**What to do**.
The response should be the lines of the data, starting at the first and ending at the one that contains "ASCII literals are", copied without change.

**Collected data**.
□ □ □ □

(** * Artifact migration tools: [migrate-artifacts.py] and [fix-artifact-links.py]

    A shallow embedding of the two command-line tools under [src/cli] and the
    properties their specification states about them.

    Conventions of the embedding.
    - A Python [str] is a list of Unicode code points ([str := list N]);
      ASCII literals are written [lit "..."].
    - The character tables of the interpreter that lie outside ASCII
      ([str.isalnum], the decimal-digit table, the digit limit of [int])
      are fields of a [UnicodeData] record the definitions are
      parametrised by; everything inside ASCII is written out.
    - A Python [dict] is an association list in insertion order, a directory
      is an association list in listing order ([os.listdir] order).
    - A run of a tool returns the vault it leaves behind, the lines it
      printed (as structured events) and how the process ended. *)

From Stdlib Require Import List NArith ZArith Bool String Ascii Lia Arith.
Import ListNotations.

Set Implicit Arguments.

(* ================================================================== *)
(** * Python strings *)
(* ================================================================== *)

Definition char := N.
Definition str := list char.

□ □ □ □

**Written reply**.
(** * Artifact migration tools: [migrate-artifacts.py] and [fix-artifact-links.py]

    A shallow embedding of the two command-line tools under [src/cli] and the
    properties their specification states about them.

    Conventions of the embedding.
    - A Python [str] is a list of Unicode code points ([str := list N]);
      ASCII literals are written [lit "..."].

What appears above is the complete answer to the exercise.